» **Task description**:
Copy word for word, please, the lines of the entries below running from the one containing "Definition short_lines (s" to the one containing "without its LF", both ends included.

----

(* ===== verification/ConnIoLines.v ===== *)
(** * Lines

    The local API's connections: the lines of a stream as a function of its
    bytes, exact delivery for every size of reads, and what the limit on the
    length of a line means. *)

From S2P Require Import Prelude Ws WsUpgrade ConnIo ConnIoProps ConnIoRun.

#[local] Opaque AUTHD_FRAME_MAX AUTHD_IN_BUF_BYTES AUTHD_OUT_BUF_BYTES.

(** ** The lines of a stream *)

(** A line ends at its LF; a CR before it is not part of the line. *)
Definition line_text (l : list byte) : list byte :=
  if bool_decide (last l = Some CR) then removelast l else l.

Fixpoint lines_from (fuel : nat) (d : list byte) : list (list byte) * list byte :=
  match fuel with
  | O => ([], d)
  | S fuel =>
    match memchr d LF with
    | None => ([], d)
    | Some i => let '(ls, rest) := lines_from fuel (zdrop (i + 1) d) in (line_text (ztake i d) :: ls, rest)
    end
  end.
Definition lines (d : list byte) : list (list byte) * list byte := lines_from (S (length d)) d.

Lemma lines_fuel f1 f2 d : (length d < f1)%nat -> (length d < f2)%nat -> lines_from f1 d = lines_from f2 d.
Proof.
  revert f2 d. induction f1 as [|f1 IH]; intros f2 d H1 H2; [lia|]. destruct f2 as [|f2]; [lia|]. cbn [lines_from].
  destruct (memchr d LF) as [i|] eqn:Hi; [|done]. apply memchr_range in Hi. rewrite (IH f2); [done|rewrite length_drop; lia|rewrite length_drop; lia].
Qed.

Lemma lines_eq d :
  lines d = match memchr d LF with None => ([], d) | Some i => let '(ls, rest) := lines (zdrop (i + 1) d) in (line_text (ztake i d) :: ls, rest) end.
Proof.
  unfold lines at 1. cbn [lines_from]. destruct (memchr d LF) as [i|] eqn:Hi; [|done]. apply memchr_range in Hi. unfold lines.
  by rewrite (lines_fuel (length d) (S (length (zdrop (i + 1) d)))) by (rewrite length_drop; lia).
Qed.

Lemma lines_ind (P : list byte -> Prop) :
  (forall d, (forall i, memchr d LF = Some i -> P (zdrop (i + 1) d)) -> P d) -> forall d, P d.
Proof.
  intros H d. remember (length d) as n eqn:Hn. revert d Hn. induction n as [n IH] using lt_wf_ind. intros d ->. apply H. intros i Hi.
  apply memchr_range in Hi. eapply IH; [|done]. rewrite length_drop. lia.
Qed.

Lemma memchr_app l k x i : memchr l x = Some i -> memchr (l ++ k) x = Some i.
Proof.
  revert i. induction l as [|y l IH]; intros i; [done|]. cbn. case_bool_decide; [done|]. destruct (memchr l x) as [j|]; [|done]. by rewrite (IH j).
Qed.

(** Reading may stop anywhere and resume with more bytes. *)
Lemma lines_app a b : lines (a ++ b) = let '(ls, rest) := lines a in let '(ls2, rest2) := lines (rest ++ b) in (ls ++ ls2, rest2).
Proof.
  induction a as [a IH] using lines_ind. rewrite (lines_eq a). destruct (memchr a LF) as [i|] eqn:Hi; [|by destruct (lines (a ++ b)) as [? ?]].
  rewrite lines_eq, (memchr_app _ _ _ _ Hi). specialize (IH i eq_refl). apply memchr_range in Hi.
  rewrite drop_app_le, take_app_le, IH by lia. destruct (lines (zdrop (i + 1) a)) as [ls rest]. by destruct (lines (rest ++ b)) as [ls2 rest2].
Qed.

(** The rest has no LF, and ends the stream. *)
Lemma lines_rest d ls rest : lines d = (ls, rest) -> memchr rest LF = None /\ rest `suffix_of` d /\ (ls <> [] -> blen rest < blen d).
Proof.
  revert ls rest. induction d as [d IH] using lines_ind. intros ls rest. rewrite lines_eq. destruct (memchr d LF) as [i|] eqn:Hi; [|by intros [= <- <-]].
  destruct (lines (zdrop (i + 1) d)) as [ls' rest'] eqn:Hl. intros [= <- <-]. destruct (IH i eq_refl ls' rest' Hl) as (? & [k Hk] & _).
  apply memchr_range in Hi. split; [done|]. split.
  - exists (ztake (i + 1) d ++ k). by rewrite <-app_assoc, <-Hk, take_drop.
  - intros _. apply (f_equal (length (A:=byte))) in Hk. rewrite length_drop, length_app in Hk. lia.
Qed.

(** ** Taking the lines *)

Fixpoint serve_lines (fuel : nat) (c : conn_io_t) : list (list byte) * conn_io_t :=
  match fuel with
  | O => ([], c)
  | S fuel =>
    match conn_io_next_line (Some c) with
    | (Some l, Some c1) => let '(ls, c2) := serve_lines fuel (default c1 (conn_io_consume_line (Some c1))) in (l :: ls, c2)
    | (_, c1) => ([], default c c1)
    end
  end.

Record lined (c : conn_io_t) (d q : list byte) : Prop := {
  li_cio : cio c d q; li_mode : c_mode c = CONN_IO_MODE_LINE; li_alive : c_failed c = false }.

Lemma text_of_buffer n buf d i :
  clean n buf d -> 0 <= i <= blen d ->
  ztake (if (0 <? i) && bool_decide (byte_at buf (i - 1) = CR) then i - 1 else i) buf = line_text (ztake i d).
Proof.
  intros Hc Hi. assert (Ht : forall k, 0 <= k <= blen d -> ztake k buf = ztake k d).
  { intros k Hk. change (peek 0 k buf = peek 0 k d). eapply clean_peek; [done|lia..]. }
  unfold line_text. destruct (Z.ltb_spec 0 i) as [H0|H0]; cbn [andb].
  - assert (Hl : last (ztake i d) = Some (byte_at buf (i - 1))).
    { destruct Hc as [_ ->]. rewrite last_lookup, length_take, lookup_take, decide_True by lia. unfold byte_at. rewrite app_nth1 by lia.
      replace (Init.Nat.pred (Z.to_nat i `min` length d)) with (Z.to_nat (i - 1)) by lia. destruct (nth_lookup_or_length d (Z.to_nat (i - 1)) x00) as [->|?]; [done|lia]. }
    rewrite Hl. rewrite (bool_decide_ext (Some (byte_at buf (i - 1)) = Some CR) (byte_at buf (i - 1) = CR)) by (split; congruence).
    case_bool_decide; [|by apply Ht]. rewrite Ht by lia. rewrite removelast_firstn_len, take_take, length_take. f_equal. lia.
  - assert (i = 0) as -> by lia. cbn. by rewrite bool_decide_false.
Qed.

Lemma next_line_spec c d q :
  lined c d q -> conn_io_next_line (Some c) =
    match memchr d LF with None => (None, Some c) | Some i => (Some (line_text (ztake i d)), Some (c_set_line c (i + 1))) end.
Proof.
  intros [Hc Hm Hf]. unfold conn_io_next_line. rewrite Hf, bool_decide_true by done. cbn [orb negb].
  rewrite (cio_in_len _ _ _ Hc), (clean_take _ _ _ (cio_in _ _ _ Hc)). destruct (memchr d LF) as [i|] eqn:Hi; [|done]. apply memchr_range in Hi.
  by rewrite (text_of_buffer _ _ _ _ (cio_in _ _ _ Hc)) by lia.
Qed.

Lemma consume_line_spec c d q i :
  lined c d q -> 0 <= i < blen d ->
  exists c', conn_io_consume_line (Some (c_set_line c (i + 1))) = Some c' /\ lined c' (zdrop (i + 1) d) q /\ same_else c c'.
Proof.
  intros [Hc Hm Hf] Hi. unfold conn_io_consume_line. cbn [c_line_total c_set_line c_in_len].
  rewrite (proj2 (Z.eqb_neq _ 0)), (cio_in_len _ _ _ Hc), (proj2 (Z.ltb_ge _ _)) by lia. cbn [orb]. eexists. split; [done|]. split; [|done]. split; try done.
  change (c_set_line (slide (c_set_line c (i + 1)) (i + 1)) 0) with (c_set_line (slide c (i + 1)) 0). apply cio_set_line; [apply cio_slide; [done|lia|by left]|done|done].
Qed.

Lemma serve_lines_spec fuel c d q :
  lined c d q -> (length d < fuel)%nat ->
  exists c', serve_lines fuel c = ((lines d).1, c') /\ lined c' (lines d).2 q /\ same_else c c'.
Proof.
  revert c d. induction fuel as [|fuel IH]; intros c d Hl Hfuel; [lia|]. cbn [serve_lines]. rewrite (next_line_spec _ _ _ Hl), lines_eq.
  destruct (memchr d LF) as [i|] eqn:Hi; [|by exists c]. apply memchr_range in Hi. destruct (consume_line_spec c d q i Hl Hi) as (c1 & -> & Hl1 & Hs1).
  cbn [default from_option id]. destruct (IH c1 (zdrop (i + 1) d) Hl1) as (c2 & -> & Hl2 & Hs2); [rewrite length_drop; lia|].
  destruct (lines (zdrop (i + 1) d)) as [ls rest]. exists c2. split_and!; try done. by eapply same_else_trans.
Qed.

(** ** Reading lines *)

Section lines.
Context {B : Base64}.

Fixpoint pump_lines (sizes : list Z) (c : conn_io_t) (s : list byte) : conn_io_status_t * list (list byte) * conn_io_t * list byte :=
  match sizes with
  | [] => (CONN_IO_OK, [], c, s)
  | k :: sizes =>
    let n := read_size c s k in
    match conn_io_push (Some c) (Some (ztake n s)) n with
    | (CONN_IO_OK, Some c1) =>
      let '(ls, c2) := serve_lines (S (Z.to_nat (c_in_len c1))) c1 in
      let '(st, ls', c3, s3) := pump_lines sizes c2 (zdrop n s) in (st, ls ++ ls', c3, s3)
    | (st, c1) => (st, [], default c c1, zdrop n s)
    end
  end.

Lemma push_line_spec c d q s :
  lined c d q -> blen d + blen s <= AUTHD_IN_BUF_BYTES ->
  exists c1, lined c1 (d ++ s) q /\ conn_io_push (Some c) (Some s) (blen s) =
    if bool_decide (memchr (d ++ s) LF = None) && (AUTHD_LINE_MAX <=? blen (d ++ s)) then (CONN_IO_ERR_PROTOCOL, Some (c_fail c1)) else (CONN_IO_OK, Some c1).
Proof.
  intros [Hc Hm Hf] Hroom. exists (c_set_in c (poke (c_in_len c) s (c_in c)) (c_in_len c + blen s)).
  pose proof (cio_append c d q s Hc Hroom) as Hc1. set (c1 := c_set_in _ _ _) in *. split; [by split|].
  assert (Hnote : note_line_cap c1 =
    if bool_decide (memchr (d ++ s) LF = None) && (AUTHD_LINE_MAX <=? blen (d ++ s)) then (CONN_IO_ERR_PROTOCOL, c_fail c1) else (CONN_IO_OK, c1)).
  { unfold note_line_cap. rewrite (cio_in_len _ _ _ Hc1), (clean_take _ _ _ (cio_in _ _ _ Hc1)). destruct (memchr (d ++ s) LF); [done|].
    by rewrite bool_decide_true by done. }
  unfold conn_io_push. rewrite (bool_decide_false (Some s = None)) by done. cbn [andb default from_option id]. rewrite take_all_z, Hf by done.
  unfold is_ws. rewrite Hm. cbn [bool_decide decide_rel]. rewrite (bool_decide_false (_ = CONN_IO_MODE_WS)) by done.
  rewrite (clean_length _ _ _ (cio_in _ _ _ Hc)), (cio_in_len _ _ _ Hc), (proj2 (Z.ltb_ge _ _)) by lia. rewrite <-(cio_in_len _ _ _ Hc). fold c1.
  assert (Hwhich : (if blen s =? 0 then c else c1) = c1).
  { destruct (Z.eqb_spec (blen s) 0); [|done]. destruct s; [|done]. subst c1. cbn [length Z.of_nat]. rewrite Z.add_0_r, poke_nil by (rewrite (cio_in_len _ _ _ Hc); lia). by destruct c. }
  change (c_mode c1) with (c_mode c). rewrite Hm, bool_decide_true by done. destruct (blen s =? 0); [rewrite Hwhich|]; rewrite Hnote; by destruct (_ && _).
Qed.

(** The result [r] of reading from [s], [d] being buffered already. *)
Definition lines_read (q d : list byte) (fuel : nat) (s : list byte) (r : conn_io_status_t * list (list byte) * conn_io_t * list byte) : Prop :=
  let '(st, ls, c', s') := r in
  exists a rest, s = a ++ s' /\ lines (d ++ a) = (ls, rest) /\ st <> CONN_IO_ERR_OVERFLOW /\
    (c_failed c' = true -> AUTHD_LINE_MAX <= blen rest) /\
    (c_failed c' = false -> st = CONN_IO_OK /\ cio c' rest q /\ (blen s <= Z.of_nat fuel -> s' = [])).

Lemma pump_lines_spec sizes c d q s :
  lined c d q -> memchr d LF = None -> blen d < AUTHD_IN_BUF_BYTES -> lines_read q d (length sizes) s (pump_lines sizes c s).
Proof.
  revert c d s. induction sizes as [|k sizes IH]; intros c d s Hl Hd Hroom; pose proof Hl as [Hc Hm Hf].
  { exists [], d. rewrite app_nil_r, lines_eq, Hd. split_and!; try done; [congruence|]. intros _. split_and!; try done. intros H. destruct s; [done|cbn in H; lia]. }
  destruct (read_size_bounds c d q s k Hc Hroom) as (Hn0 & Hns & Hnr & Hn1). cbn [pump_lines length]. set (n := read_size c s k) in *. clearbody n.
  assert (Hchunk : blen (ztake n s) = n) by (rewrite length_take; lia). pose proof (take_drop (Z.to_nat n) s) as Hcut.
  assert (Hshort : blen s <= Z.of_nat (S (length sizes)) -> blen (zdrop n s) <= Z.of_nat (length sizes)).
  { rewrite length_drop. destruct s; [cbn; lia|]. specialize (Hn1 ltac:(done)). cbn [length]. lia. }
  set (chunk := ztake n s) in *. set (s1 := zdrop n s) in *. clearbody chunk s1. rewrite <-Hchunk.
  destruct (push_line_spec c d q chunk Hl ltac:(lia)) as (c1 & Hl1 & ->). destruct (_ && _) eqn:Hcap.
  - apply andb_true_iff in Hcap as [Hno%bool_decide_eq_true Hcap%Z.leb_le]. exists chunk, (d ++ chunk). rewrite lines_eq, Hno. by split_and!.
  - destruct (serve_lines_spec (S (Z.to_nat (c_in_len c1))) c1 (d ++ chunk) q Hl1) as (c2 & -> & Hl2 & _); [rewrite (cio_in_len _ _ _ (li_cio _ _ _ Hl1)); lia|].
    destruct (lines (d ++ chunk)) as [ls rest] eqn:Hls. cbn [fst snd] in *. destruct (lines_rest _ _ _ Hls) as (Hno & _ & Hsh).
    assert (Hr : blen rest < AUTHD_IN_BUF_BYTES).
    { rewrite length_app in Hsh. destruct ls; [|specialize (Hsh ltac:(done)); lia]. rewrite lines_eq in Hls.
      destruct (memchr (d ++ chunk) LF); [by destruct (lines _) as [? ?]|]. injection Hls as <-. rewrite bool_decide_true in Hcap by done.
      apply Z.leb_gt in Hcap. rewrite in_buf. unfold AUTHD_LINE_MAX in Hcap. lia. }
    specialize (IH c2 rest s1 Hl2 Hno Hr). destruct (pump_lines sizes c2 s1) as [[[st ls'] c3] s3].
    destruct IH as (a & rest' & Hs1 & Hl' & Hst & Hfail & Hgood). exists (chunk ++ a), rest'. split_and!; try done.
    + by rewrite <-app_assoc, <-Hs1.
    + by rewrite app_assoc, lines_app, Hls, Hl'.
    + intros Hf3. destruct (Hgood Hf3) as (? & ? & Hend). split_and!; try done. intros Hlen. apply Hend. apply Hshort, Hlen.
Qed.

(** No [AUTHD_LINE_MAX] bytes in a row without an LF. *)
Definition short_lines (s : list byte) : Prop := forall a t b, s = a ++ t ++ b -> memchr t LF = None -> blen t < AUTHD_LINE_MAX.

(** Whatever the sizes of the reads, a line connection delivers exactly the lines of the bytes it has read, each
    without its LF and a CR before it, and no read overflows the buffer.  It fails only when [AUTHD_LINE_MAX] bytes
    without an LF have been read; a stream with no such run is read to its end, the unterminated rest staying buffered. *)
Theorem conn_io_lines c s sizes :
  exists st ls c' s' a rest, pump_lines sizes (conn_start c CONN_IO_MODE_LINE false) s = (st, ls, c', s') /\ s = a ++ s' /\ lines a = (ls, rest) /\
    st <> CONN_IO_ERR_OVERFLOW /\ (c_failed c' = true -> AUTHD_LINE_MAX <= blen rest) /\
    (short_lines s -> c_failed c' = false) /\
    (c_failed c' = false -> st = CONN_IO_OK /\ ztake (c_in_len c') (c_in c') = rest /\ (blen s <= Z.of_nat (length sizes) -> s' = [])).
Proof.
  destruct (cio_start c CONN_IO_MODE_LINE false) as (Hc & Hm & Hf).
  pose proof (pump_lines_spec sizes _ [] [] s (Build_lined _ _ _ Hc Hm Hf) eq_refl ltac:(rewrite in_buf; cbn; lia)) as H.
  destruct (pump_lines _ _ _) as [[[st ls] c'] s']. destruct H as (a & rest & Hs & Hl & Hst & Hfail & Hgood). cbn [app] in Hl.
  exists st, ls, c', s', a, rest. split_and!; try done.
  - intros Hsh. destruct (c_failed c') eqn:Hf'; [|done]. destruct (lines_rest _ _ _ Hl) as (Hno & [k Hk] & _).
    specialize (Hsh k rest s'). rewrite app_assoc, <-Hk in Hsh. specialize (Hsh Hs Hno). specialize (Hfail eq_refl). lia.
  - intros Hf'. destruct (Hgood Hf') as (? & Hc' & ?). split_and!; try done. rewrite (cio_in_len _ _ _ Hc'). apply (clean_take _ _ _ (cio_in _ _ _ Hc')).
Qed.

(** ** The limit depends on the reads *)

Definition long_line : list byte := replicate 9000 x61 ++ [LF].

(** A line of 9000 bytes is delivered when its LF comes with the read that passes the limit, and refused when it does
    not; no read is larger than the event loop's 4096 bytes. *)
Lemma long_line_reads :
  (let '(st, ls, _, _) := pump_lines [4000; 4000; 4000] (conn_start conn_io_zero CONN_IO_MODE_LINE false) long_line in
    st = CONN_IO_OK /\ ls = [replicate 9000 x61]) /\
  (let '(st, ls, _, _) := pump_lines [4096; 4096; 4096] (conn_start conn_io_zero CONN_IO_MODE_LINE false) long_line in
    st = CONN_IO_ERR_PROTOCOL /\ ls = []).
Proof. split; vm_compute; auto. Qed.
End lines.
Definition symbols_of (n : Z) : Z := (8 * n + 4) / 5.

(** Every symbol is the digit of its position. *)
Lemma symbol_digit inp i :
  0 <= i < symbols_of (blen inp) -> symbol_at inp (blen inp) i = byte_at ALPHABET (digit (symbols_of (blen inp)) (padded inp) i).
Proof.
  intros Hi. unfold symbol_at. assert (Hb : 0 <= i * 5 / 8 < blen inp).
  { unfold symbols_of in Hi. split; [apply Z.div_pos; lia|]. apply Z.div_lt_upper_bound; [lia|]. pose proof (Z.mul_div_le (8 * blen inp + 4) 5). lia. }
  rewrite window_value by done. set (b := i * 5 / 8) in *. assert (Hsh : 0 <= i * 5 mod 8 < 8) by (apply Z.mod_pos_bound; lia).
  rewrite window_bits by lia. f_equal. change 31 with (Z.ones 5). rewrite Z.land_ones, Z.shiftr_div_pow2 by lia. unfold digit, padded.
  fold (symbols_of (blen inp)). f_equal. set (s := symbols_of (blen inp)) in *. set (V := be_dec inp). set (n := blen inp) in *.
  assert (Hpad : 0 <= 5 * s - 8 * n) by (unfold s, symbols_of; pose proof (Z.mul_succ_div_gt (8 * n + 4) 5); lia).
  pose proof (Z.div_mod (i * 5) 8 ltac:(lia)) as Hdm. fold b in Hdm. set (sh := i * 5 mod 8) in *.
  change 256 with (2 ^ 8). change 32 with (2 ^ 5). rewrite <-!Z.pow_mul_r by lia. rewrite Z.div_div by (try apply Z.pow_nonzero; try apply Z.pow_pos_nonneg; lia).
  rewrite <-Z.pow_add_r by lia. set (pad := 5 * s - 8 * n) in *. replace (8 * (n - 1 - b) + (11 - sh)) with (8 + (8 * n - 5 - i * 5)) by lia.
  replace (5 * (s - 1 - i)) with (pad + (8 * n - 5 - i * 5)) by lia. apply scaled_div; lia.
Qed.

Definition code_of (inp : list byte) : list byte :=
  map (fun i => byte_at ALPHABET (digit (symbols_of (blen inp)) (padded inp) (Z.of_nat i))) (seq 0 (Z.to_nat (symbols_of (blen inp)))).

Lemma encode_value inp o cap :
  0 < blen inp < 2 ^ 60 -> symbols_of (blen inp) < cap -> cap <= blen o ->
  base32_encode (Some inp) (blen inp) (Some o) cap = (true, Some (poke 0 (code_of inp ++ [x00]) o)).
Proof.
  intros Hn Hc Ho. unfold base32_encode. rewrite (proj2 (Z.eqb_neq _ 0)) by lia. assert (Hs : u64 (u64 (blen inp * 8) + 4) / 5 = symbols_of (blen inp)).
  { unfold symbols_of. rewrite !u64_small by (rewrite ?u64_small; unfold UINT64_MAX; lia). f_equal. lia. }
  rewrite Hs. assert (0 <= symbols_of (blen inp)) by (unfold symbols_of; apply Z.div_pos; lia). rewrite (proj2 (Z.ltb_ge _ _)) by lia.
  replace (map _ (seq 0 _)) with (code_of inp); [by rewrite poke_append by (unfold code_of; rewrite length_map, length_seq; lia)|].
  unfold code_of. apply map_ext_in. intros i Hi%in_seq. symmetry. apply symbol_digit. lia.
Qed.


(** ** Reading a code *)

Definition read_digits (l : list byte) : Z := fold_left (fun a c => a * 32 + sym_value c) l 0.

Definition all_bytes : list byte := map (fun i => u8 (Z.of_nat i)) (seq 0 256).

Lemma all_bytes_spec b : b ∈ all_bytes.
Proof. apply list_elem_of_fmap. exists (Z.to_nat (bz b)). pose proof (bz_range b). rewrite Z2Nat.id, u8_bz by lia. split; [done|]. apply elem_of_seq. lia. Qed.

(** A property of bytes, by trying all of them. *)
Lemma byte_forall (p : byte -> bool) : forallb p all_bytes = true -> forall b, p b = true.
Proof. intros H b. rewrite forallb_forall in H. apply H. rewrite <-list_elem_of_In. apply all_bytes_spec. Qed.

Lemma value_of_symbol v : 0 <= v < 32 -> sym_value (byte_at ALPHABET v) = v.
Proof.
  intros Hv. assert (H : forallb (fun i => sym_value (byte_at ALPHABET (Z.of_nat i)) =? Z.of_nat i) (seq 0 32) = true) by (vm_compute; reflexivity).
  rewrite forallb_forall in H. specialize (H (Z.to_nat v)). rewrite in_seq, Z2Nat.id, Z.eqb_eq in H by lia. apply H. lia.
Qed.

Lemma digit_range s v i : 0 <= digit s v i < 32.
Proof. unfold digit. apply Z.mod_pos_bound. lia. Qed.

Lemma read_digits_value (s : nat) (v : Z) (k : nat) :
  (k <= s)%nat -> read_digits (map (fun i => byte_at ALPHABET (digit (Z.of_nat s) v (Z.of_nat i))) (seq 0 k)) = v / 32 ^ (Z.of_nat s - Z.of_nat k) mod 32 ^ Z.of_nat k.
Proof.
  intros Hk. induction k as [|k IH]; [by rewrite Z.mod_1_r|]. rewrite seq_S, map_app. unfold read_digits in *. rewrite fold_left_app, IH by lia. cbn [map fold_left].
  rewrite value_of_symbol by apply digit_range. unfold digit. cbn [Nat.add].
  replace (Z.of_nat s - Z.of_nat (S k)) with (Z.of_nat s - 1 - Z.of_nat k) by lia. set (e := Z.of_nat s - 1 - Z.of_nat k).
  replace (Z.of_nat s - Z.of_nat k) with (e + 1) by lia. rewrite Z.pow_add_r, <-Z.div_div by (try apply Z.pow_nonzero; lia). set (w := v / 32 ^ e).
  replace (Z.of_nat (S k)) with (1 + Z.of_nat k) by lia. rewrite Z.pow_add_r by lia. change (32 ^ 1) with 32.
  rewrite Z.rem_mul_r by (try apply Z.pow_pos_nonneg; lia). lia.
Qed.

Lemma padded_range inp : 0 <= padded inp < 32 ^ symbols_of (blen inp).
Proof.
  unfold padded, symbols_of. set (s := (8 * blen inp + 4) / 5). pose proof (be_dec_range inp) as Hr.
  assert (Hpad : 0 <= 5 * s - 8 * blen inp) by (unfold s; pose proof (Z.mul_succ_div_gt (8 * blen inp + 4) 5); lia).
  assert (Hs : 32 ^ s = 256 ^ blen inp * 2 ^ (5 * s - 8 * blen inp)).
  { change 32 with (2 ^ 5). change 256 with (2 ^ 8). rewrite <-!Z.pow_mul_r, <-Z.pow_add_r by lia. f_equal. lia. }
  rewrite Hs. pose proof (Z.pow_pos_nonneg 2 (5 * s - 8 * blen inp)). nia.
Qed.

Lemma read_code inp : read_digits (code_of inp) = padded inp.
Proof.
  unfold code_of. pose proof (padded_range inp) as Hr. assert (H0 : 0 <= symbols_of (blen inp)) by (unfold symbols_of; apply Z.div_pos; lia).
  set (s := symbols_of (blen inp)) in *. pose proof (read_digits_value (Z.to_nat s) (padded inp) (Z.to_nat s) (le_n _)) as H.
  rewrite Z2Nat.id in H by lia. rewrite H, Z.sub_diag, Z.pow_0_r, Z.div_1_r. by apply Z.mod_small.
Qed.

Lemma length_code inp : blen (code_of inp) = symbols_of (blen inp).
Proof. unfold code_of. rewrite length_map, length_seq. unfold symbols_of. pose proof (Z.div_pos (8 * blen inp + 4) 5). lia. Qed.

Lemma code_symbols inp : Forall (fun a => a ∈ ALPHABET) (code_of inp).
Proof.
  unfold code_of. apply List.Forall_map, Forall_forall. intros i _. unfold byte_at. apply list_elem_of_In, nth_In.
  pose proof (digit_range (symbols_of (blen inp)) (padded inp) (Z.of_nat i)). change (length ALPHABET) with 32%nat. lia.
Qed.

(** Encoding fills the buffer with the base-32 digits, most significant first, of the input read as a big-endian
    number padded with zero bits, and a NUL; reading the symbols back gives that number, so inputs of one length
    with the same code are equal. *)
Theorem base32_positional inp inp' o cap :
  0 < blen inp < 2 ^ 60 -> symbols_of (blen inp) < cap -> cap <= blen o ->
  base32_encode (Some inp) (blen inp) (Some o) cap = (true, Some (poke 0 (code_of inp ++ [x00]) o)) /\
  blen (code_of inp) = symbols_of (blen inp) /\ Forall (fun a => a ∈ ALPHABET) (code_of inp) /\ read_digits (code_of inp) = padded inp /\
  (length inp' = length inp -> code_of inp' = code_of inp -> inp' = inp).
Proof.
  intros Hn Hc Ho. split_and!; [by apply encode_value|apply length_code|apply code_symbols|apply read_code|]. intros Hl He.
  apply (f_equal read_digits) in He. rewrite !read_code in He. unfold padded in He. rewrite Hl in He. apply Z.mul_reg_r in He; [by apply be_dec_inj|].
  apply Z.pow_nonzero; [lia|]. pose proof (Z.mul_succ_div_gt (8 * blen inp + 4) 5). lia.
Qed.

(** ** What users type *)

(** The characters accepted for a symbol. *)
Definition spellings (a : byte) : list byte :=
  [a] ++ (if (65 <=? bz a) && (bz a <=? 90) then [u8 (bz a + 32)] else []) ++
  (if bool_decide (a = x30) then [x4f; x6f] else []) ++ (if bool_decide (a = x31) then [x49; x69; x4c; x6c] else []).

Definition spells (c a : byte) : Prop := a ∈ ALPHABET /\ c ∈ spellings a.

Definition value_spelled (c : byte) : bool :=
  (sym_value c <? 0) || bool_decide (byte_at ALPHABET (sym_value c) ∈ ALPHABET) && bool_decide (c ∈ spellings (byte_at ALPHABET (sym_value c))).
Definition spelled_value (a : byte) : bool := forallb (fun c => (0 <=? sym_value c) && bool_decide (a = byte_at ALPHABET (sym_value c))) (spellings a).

----

» **Output of the task**:
Definition short_lines (s : list byte) : Prop := forall a t b, s = a ++ t ++ b -> memchr t LF = None -> blen t < AUTHD_LINE_MAX.

(** Whatever the sizes of the reads, a line connection delivers exactly the lines of the bytes it has read, each
    without its LF and a CR before it, and no read overflows the buffer.  It fails only when [AUTHD_LINE_MAX] bytes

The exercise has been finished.